Task brief:
Could you return only the lines that run from the line with "else listAllSnapshots req" through the final line of the data, exactly as they stand?

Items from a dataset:
________________

(* ===== verification/Snapshots.v ===== *)
(** * Snapshots (driver/controller_snapshot.go, driver/controller_snapshot_list.go) *)

From S2P Require Import Prelude GoStrings Prog Errors Api Metadata Capacity SnapshotId Common Controller.

Definition snapshot_timer (operation : string) : timer := mkTimer "snapshot" operation.

(** [csi.Snapshot]: always ready to use; the creation time in seconds. *)
Record CSISnapshot : Type := mkCSISnapshot {
  cs_SnapshotId : string; cs_SourceVolumeId : string; cs_CreationTime : Z; cs_SizeBytes : Z
}.

Record ListSnapshotsRequest : Type := mkListSnapshotsRequest {
  ls_MaxEntries : Z; ls_StartingToken : string; ls_SnapshotId : string; ls_SourceVolumeId : string
}.

Definition empty_list : list_response CSISnapshot := mkListResponse [] "".

Section Snapshots.
Context {api : NastyAPI} {ts : Timestamppb}.

(** The later snapshot of a key wins, as in the map the code fills. *)
Definition creation_times (snapshots : list Snapshot) : gmap string (option Z) :=
  foldl (fun m sn => <[snapshotCreationKey (sn_Subvolume sn) (sn_Name sn) := sn_CreatedAt sn]> m) ∅ snapshots.

Definition snapshotCreationTimes (filesystem : string) : M (res (gmap string (option Z))) :=
  let! (snapshots, err) := do_ (api_ListSnapshots filesystem) in
  match err with
  | Some e => Ret (Err e)
  | None => Ret (Ok (creation_times snapshots))
  end.

(** [creationTimes[key]]: nil for a missing key. *)
Definition time_of (times : gmap string (option Z)) (subvolume name : string) : option Z :=
  default None (times !! snapshotCreationKey subvolume name).

(** The protocol of a subvolume, NFS by default. *)
Definition snapshot_protocol (props : gomap) : string :=
  if String.eqb props.[PropertyProtocol] "" then ProtocolNFS else props.[PropertyProtocol].

(** Another managed volume that has a snapshot of this name. *)
Definition snapshot_elsewhere (filesystem subvolumeName snapshotName : string) (managed : list Subvolume)
    : option Subvolume :=
  List.find (fun sv => existsb (fun snap => String.eqb snap snapshotName) (sv_Snapshots sv) &&
                       negb (String.eqb (sv_Filesystem sv) filesystem && String.eqb (sv_Name sv) subvolumeName)) managed.

Definition CreateSnapshot (snapshotName sourceVolumeID : string) : M (res CSISnapshot) :=
  let t := snapshot_timer "create" in
  if String.eqb snapshotName "" then fail t (Status InvalidArgument "Snapshot name is required")
  else if String.eqb sourceVolumeID "" then fail t (Status InvalidArgument "Source volume ID is required")
  else
    match splitSubvolumeID sourceVolumeID with
    | Err err => fail t (Status InvalidArgument ("Invalid source volume ID " +:+ Quote sourceVolumeID +:+ ": " +:+ err_text err))
    | Ok (filesystem, subvolumeName) =>
        let! (subvol, err) := do_ (GetSubvolume filesystem subvolumeName) in
        match err with
        | Some e => fail t (Status NotFound ("Source volume " +:+ sourceVolumeID +:+ " not found: " +:+ err_text e))
        | None =>
            subvol <- deref subvol;;
            let protocol := snapshot_protocol (sv_Properties subvol) in
            let encoded (k : string -> M (res CSISnapshot)) : M (res CSISnapshot) :=
              match encodeSnapshotID (mkSnapshotMetadata snapshotName sourceVolumeID protocol) with
              | Err encodeErr => fail t (Status Internal ("Failed to encode snapshot ID: " +:+ err_text encodeErr))
              | Ok snapshotID => k snapshotID
              end in
            let answer (snapshotID : string) (createdAt : option Z) : M (res CSISnapshot) :=
              match csiSnapshotCreationTime createdAt with
              | Err timeErr => fail t timeErr
              | Ok creationTime =>
                  succeed t (mkCSISnapshot snapshotID sourceVolumeID creationTime (stored_capacity (sv_Properties subvol)))
              end in
            let! (managed, findErr) := do_ (FindManagedSubvolumes "") in
            let elsewhere := match findErr with
                             | Some _ => None
                             | None => snapshot_elsewhere filesystem subvolumeName snapshotName managed
                             end in
            match elsewhere with
            | Some sv => fail t (Status AlreadyExists ("snapshot " +:+ Quote snapshotName +:+
                           " already exists on different volume " +:+ sv_Filesystem sv +:+ "/" +:+ sv_Name sv))
            | None =>
                if existsb (fun snap => String.eqb snap snapshotName) (sv_Snapshots subvol) then
                  encoded (fun snapshotID =>
                    times <- snapshotCreationTimes filesystem;;
                    match times with
                    | Err e => fail t (Status Internal ("Failed to retrieve snapshot creation time: " +:+ err_text e))
                    | Ok times => answer snapshotID (time_of times subvolumeName snapshotName)
                    end)
                else
                  let! (snap, err) := do_ (api_CreateSnapshot (mkSnapshotCreateParams filesystem subvolumeName snapshotName true)) in
                  match err with
                  | Some e => fail t (Status Internal ("Failed to create snapshot: " +:+ err_text e))
                  | None => snap <- deref snap;; encoded (fun snapshotID => answer snapshotID (sn_CreatedAt snap))
                  end
            end
        end
    end.

(** An ID that does not parse names no snapshot: deletion succeeds. *)
Definition DeleteSnapshot (snapshotID : string) : M (res unit) :=
  let t := snapshot_timer "delete" in
  if String.eqb snapshotID "" then fail t (Status InvalidArgument "Snapshot ID is required")
  else
    match decodeSnapshotID snapshotID with
    | Err _ => succeed t tt
    | Ok meta =>
        match splitSubvolumeID (s_SourceVolume meta) with
        | Err _ => succeed t tt
        | Ok (filesystem, subvolumeName) =>
            err <- do_ (api_DeleteSnapshot filesystem subvolumeName (s_SnapshotName meta));;
            match query_failed err with
            | Some e => fail t (Status Internal ("Failed to delete snapshot: " +:+ err_text e))
            | None => succeed t tt
            end
        end
    end.

(** ** Listing *)


Definition listSnapshotByID (req : ListSnapshotsRequest) : M (res (list_response CSISnapshot)) :=
  match decodeSnapshotID (ls_SnapshotId req) with
  | Err _ => Ret (Ok empty_list)
  | Ok meta =>
      match splitSubvolumeID (s_SourceVolume meta) with
      | Err _ => Ret (Ok empty_list)
      | Ok (filesystem, subvolumeName) =>
          let! (subvol, err) := do_ (GetSubvolume filesystem subvolumeName) in
          match err with
          | Some _ => Ret (Ok empty_list)
          | None =>
              subvol <- deref subvol;;
              if negb (existsb (fun snap => String.eqb snap (s_SnapshotName meta)) (sv_Snapshots subvol)) then Ret (Ok empty_list)
              else
                times <- snapshotCreationTimes filesystem;;
                match times with
                | Err e => Ret (Err (Status Internal ("Failed to retrieve snapshot creation time: " +:+ err_text e)))
                | Ok times =>
                    match csiSnapshotCreationTime (time_of times subvolumeName (s_SnapshotName meta)) with
                    | Err e => Ret (Err e)
                    | Ok creationTime =>
                        let entry := mkCSISnapshot (ls_SnapshotId req) (s_SourceVolume meta) creationTime
                                       (stored_capacity (sv_Properties subvol)) in
                        if String.eqb (ls_StartingToken req) "" then Ret (Ok (mkListResponse [entry] ""))
                        else
                          match parseSnapshotToken (ls_StartingToken req) with
                          | Err e => Ret (Err (Status Aborted ("invalid starting_token: " +:+ err_text e)))
                          | Ok startIndex =>
                              if 0 <? startIndex then Ret (Ok empty_list) else Ret (Ok (mkListResponse [entry] ""))
                          end
                    end
                end
          end
      end
  end.

(** The entries of the snapshots of one volume, in the given order: a name
    that cannot be encoded is skipped, a missing creation time is an error. *)
Fixpoint snapshot_entries (sourceVolumeID subvolumeName protocol : string) (sizeBytes : Z)
    (times : gmap string (option Z)) (names : list string) : res (list CSISnapshot) :=
  match names with
  | [] => Ok []
  | snapName :: rest =>
      match encodeSnapshotID (mkSnapshotMetadata snapName sourceVolumeID protocol) with
      | Err _ => snapshot_entries sourceVolumeID subvolumeName protocol sizeBytes times rest
      | Ok snapshotID =>
          creationTime <-? csiSnapshotCreationTime (time_of times subvolumeName snapName);;
          entries <-? snapshot_entries sourceVolumeID subvolumeName protocol sizeBytes times rest;;
          Ok (mkCSISnapshot snapshotID sourceVolumeID creationTime sizeBytes :: entries)
      end
  end.

(** The offset of a token, 0 for the empty one. *)
Definition start_index (token what : string) : res Z :=
  if String.eqb token "" then Ok 0
  else match parseSnapshotToken token with
       | Err e => Err (Status Aborted (what +:+ ": " +:+ err_text e))
       | Ok i => Ok i
       end.

(** [endIndex] and the token of the next page. *)
Definition next_token (endIndex len : Z) : string :=
  if endIndex <? len then encodeSnapshotToken endIndex else "".

Definition listSnapshotsBySourceVolume (req : ListSnapshotsRequest) : M (res (list_response CSISnapshot)) :=
  let sourceVolumeID := ls_SourceVolumeId req in
  match splitSubvolumeID sourceVolumeID with
  | Err _ => Ret (Ok empty_list)
  | Ok (filesystem, subvolumeName) =>
      let! (subvol, err) := do_ (GetSubvolume filesystem subvolumeName) in
      match err with
      | Some _ => Ret (Ok empty_list)
      | None =>
          subvol <- deref subvol;;
          let protocol := snapshot_protocol (sv_Properties subvol) in
          let sizeBytes := stored_capacity (sv_Properties subvol) in
          let snapshots := sort_by (fun name => name) (sv_Snapshots subvol) in
          let len := Z.of_nat (length snapshots) in
          times <- snapshotCreationTimes filesystem;;
          match times with
          | Err e => Ret (Err (Status Internal ("Failed to retrieve snapshot creation time: " +:+ err_text e)))
          | Ok times =>
              let maxEntries := if ls_MaxEntries req <=? 0 then len else ls_MaxEntries req in
              match start_index (ls_StartingToken req) "Invalid starting token" with
              | Err e => Ret (Err e)
              | Ok startIndex =>
                  if negb (String.eqb (ls_StartingToken req) "") && ((startIndex <? 0) || (len <=? startIndex)) then
                    Ret (Ok empty_list)
                  else
                    let endIndex := Z.min (startIndex + maxEntries) len in
                    match snapshot_entries sourceVolumeID subvolumeName protocol sizeBytes times
                            (slice snapshots (Z.to_nat startIndex) (Z.to_nat endIndex)) with
                    | Err e => Ret (Err e)
                    | Ok entries => Ret (Ok (mkListResponse entries (next_token endIndex len)))
                    end
              end
          end
      end
  end.

(** The entries of all managed subvolumes; the creation times are read once
    per filesystem. *)
Fixpoint all_entries (subvols : list Subvolume) (cache : gmap string (gmap string (option Z)))
    (acc : list CSISnapshot) : M (res (list CSISnapshot)) :=
  match subvols with
  | [] => Ret (Ok acc)
  | sv :: rest =>
      let sourceVolumeID := sv_Filesystem sv +:+ "/" +:+ sv_Name sv in
      times <- (match cache !! sv_Filesystem sv with
                | Some times => Ret (Ok times)
                | None => snapshotCreationTimes (sv_Filesystem sv)
                end);;
      match times with
      | Err e => Ret (Err (Status Internal ("Failed to retrieve snapshot creation time: " +:+ err_text e)))
      | Ok times =>
          match snapshot_entries sourceVolumeID (sv_Name sv) (snapshot_protocol (sv_Properties sv))
                  (stored_capacity (sv_Properties sv)) times (sv_Snapshots sv) with
          | Err e => Ret (Err e)
          | Ok entries => all_entries rest (<[sv_Filesystem sv := times]> cache) (acc ++ entries)
          end
      end
  end.

Definition paginate_snapshots (allEntries : list CSISnapshot) (startIndex maxEntries : Z) : list_response CSISnapshot :=
  let len := Z.of_nat (length allEntries) in
  if len <=? startIndex then empty_list
  else
    let endIndex := if (0 <? maxEntries) && (startIndex + maxEntries <? len) then startIndex + maxEntries else len in
    mkListResponse (slice allEntries (Z.to_nat startIndex) (Z.to_nat endIndex)) (next_token endIndex len).

Definition listAllSnapshots (req : ListSnapshotsRequest) : M (res (list_response CSISnapshot)) :=
  let! (subvols, err) := do_ (FindManagedSubvolumes "") in
  match err with
  | Some _ => Ret (Ok empty_list)
  | None =>
      collected <-! all_entries subvols ∅ [];;
      let allEntries := sort_by cs_SnapshotId collected in
      match start_index (ls_StartingToken req) "invalid starting_token" with
      | Err e => Ret (Err e)
      | Ok startIndex => Ret (Ok (paginate_snapshots allEntries startIndex (ls_MaxEntries req)))
      end
  end.

Definition ListSnapshots (req : ListSnapshotsRequest) : M (res (list_response CSISnapshot)) :=
  if ls_MaxEntries req <? 0 then Ret (Err (Status InvalidArgument "max_entries must not be negative"))
  else
    match start_index (ls_StartingToken req) "invalid starting_token" with
    | Err e => Ret (Err e)
    | Ok _ =>
        if negb (String.eqb (ls_SnapshotId req) "") then listSnapshotByID req
        else if negb (String.eqb (ls_SourceVolumeId req) "") then listSnapshotsBySourceVolume req
        else listAllSnapshots req
    end.

Definition ControllerGetSnapshot (snapshotID : string) : M (res CSISnapshot) :=
  if String.eqb snapshotID "" then Ret (Err (Status InvalidArgument "Snapshot ID is required"))
  else
    listResp <-! ListSnapshots (mkListSnapshotsRequest 0 "" snapshotID "");;
    match lr_Entries listResp with
    | [] => Ret (Err (Status NotFound ("Snapshot " +:+ snapshotID +:+ " not found")))
    | snapshot :: _ => Ret (Ok snapshot)
    end.
End Snapshots.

________________

Written solution:
        else listAllSnapshots req
    end.

Definition ControllerGetSnapshot (snapshotID : string) : M (res CSISnapshot) :=
  if String.eqb snapshotID "" then Ret (Err (Status InvalidArgument "Snapshot ID is required"))
  else
    listResp <-! ListSnapshots (mkListSnapshotsRequest 0 "" snapshotID "");;
    match lr_Entries listResp with
    | [] => Ret (Err (Status NotFound ("Snapshot " +:+ snapshotID +:+ " not found")))
    | snapshot :: _ => Ret (Ok snapshot)
    end.
End Snapshots.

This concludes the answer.